# My first time using a 4x5 camera



## doobs

Subject is boring I know, but the clunker was big and awkward and we didn't take it further than outside the local darkroom. What do you think though? I think these fellas make some good lookin' pictures. I have no idea what the camera was, what film it was (except that it was in the film holster for 5 years supposedly) but I remember he kept saying that it was f/64. It was interesting to use and fun as well! The building is a little overexposed at the top, I think, but I'm done editing this for the night. Tell me what you think.


----------



## Sw1tchFX

does it really have to be that big? I can't even see the whole thing, and I doubt anyone else would.


----------



## Mike Jordan

It's not the lens that makes it big... it's the negative. This is probably digital contact print.  

I have two 4x5 cameras that I haven't used in a number of years. It's going to be awhile before digital does better resolution wise than a large format image. But digital is a lot more convienent.

Mike


----------



## nealjpage

The grain is a lot more pronounced than i would've thought for 4x5.  Or is it the compression from uploading the image?


----------



## doobs

nealjpage said:


> The grain is a lot more pronounced than i would've thought for 4x5.  Or is it the compression from uploading the image?



Compression. I think it was a high speed film as well. It was heavy overcast out.


----------



## Bobby Ironsights

DUDE! That's as grainy as hell! For four by five those grains must take the skin off your fingers.

High speed, and it's been five YEARS or more in the holder? You need new film to see what LF is all about.

P.S. Press Camera's (I assume that's what you have) aren't "clunky" they're DURABLE, and a good melee' weapon in a serious fight.


----------



## doobs

Haha, it wasn't mine actually, it was an instructors. It was much grainier than I had expected. He had it on a tripod and I had to get under the cape and everything. I have no idea what it was, I knew we shot it at f/64 though, which was crazy to me. I'm guessing some of the grain could have been attributed to the scanner. I thought it was cool, and I'd like to get one, but I have no idea what I would be looking for.


----------



## Helen B

doobs said:


> I thought it was cool, and I'd like to get one, but I have no idea what I would be looking for.



There are many different kinds of 4x5 camera to choose from, over a very wide price range. I started with a borrowed Sinar and my own MPP S92 back in the early seventies. I still have the MPP, but I have added others, as one tends to do. Each different type has its advantages and disadvantages.

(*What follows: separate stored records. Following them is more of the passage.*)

Lemma entries_total data tags :
  Forall entry_ok (entries data tags) -> total (entries data tags) <= CryptoParameterMaxLength * Z.of_nat (length tags).
Proof.
  induction tags as [|t tags IH]; cbn [entries fmap list_fmap length]; [done|].
  intros [[_ He] Hes]%Forall_cons. rewrite total_cons. cbn [snd] in He.
  specialize (IH Hes). unfold entries in IH. lia.
Qed.

(** The two index writes of one iteration fill the first free slot. *)
Lemma put_slot pre n t o :
  PutUint32 (PutUint32 (pre ++ replicate (8 * S n) 0) (length pre) t) (length pre + 4) o
  = (pre ++ le_split 4 t ++ le_split 4 o) ++ replicate (8 * n) 0.
Proof.
  unfold PutUint32. rewrite take_app_length, drop_app_add.
  assert (H4 : length (pre ++ le_split 4 t) = (length pre + 4)%nat)
    by (rewrite length_app, length_le_split; lia).
  rewrite (app_assoc pre), <- H4, take_app_length, drop_app_add, !drop_replicate.
  replace (8 * S n - 4 - 4)%nat with (8 * n)%nat by lia.
  by rewrite <- !app_assoc.
Qed.

Lemma writeValues_spec data tags : forall i offset pre b,
  length pre = (i * 8)%nat -> 0 <= offset -> offset + total (entries data tags) < 2 ^ 32 ->
  writeValues data tags i offset (pre ++ replicate (8 * length tags) 0) b
  = (b ++ enc_values (entries data tags), pre ++ enc_index offset (entries data tags)).
Proof.
  induction tags as [|t tags IH]; intros i offset pre b Hpre Ho Hb.
  { cbn. by rewrite !app_nil_r. }
  cbn [entries fmap list_fmap] in Hb. rewrite total_cons in Hb.
  set (v := default [] (data !! t)) in *. pose proof (total_nonneg (entries data tags)) as Hnn.
  unfold entries in Hnn. cbn [writeValues length]. fold v. rewrite <- Hpre, put_slot.
  rewrite (u32_small (Z.of_nat (length v))), u32_small by lia.
  rewrite IH; [|rewrite !length_app, !length_le_split; lia|lia|unfold entries; lia].
  cbn [entries fmap list_fmap enc_index enc_values concat snd]. by rewrite <- !app_assoc.
Qed.

Lemma length_sorted h : length (getTagsSorted h) = size h.(Data).
Proof.
  unfold getTagsSorted. rewrite (Permutation_length (merge_sort_Permutation Z.le _)).
  by rewrite length_fmap, length_map_to_list.
Qed.

Definition sorted_entries (h : t) : list (Z * list Z) := entries h.(Data) (getTagsSorted h).

(** What a message looks like on the wire. *)
Definition enc (h : t) : list Z :=
  le_split 4 h.(Tag) ++ le_split 2 (u16 (Z.of_nat (size h.(Data)))) ++ le_split 2 0
  ++ enc_index 0 (sorted_entries h) ++ enc_values (sorted_entries h).

Lemma Write_writes h :
  total (sorted_entries h) < 2 ^ 32 -> writes (Write h) (enc h).
Proof.
  intros Ht b. unfold Write, wseq.
  rewrite bo_WriteUint32, bo_WriteUint16, bo_WriteUint16. cbn [bo_enc LittleEndian_spec].
  set (hd := ((b ++ _) ++ _) ++ _).
  pose proof (writeValues_spec h.(Data) (getTagsSorted h) 0 0 [] (hd ++ replicate (8 * size (Data h)) 0)
                eq_refl (Z.le_refl 0) Ht) as Hw.
  rewrite length_sorted in Hw. cbn [app] in Hw. rewrite Hw. clear Hw.
  fold (sorted_entries h). f_equal.
  rewrite <- app_assoc, take_app_length, drop_app_add, length_enc_index.
  replace (length (sorted_entries h)) with (size (Data h))
    by (unfold sorted_entries, entries; by rewrite length_fmap, length_sorted).
  rewrite drop_app_length' by (by rewrite length_replicate).
  unfold hd, enc. by rewrite <- !app_assoc.
Qed.

(** ** Reading back *)

Definition insert_all (m : gmap Z (list Z)) (es : list (Z * list Z)) : gmap Z (list Z) :=
  foldl (fun m e => <[e.1 := e.2]> m) m es.

Lemma Uint32_split x l : in_width 32 x -> Uint32 (le_split 4 x ++ l) = x.
Proof.
  intros Hx. unfold Uint32. rewrite take_app_length' by (by rewrite length_le_split).
  rewrite le_combine_split. by apply Z.mod_small.
Qed.

Lemma Uint64_split x : in_width 64 x -> Uint64 (le_split 8 x) = x.
Proof.
  intros Hx. unfold Uint64. rewrite take_ge by (rewrite length_le_split; lia).
  rewrite le_combine_split. by apply Z.mod_small.
Qed.

Lemma parseEntries_enc es : forall offset m rest,
  Forall entry_ok es -> 0 <= offset -> offset + total es < 2 ^ 32 ->
  parseEntries (length es) (enc_index offset es) offset m (enc_values es ++ rest)
  = Ok (insert_all m es, rest).
Proof.
  induction es as [|[t v] es IH]; intros offset m rest Hok Ho Hb; [done|].
  apply Forall_cons in Hok as [[Ht Hv] Hes]. cbn [fst snd] in Ht, Hv. rewrite total_cons in Hb.
  pose proof (total_nonneg es) as Hnn.
  cbn [length parseEntries enc_index]. unfold enc_values. cbn [fmap list_fmap concat snd].
  rewrite Uint32_split by done. rewrite (drop_app_length' (le_split 4 t) _ 4) by (by rewrite length_le_split).
  rewrite Uint32_split by (unfold in_width; lia).
  replace (offset + Z.of_nat (length v) - offset) with (Z.of_nat (length v)) by lia.
  rewrite u32_small by (unfold CryptoParameterMaxLength in *; lia).
  erewrite rbind_Ok by (apply rguard_false, Z.ltb_ge, Hv).
  rewrite <- app_assoc. erewrite rbind_Ok by (apply ReadFull_app_len; lia).
  rewrite (app_assoc (le_split 4 t)), drop_app_length'
    by (rewrite length_app, !length_le_split; reflexivity).
  apply (IH (offset + Z.of_nat (length v))); [done|lia|lia].
Qed.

Of the new cameras, one of the nicest and cheapest is the Chinese-made Chamonix 45N-1. There is a six-month waiting list for these - mine is one of the '100 days' cameras mentioned in the link. They are $700 give or take a dollar or two for shipping. They are made of carbon fibre, aluminum (black or grey) and maple or walnut. I've decided on the maple/black combination. I have a simple Ebony RW45E, and I may sell that when the Chamonix arrives.

Cameras similar to the metal MPP can be had for $150-$200. Graflex cameras of one kind or another are more common in the USA.

I have a Polaroid 110B converted to 4x5. This is handy to carry around, and very easy to use hand-held.

There are also simple cameras like the Fotoman.

The most versatile cameras are probably the monorails. I use a Sinar P2 which is part of a large, very easy to use system. Prices for used P2s are remarkably low - about the same as a new D300. Other second-hand monorail cameras like the more portable Arca Swiss seem to sell at closer to their new prices.

I'm only scratching the surface here. I'll write more if you want, and I'm sure that others will chime in.

Best,
Helen


----------



## Mike Jordan

You can get 4x5 cameras very cheaply. I have a Bush Pressman that my wife picked up at a garage sell for $10 and a Brand 17 that I got for about $45. The Brand 17 gives me tilts and swings.  As long as the camera itself is light tight (and you have to check with the older used ones becauses the bellows will probably have pin hole leaks if it wasn't taken care of) almost any will do a good job that you can stick a 4x5 film holder on. What's important is the lens. And the shutter.  There are a lot of lenses and shutters out there and some of them are really good, but there are also a lot of not so good ones. The shutter assembly could be gummed up and the springs worn so that it isn't shooting near the speed that you think it is. The good news on a lot of shutters and lenses, there are a number of places that they can be cleaned and fixed fairly reasonably. Just make sure it's someone that knows what they are doing on the shutter.  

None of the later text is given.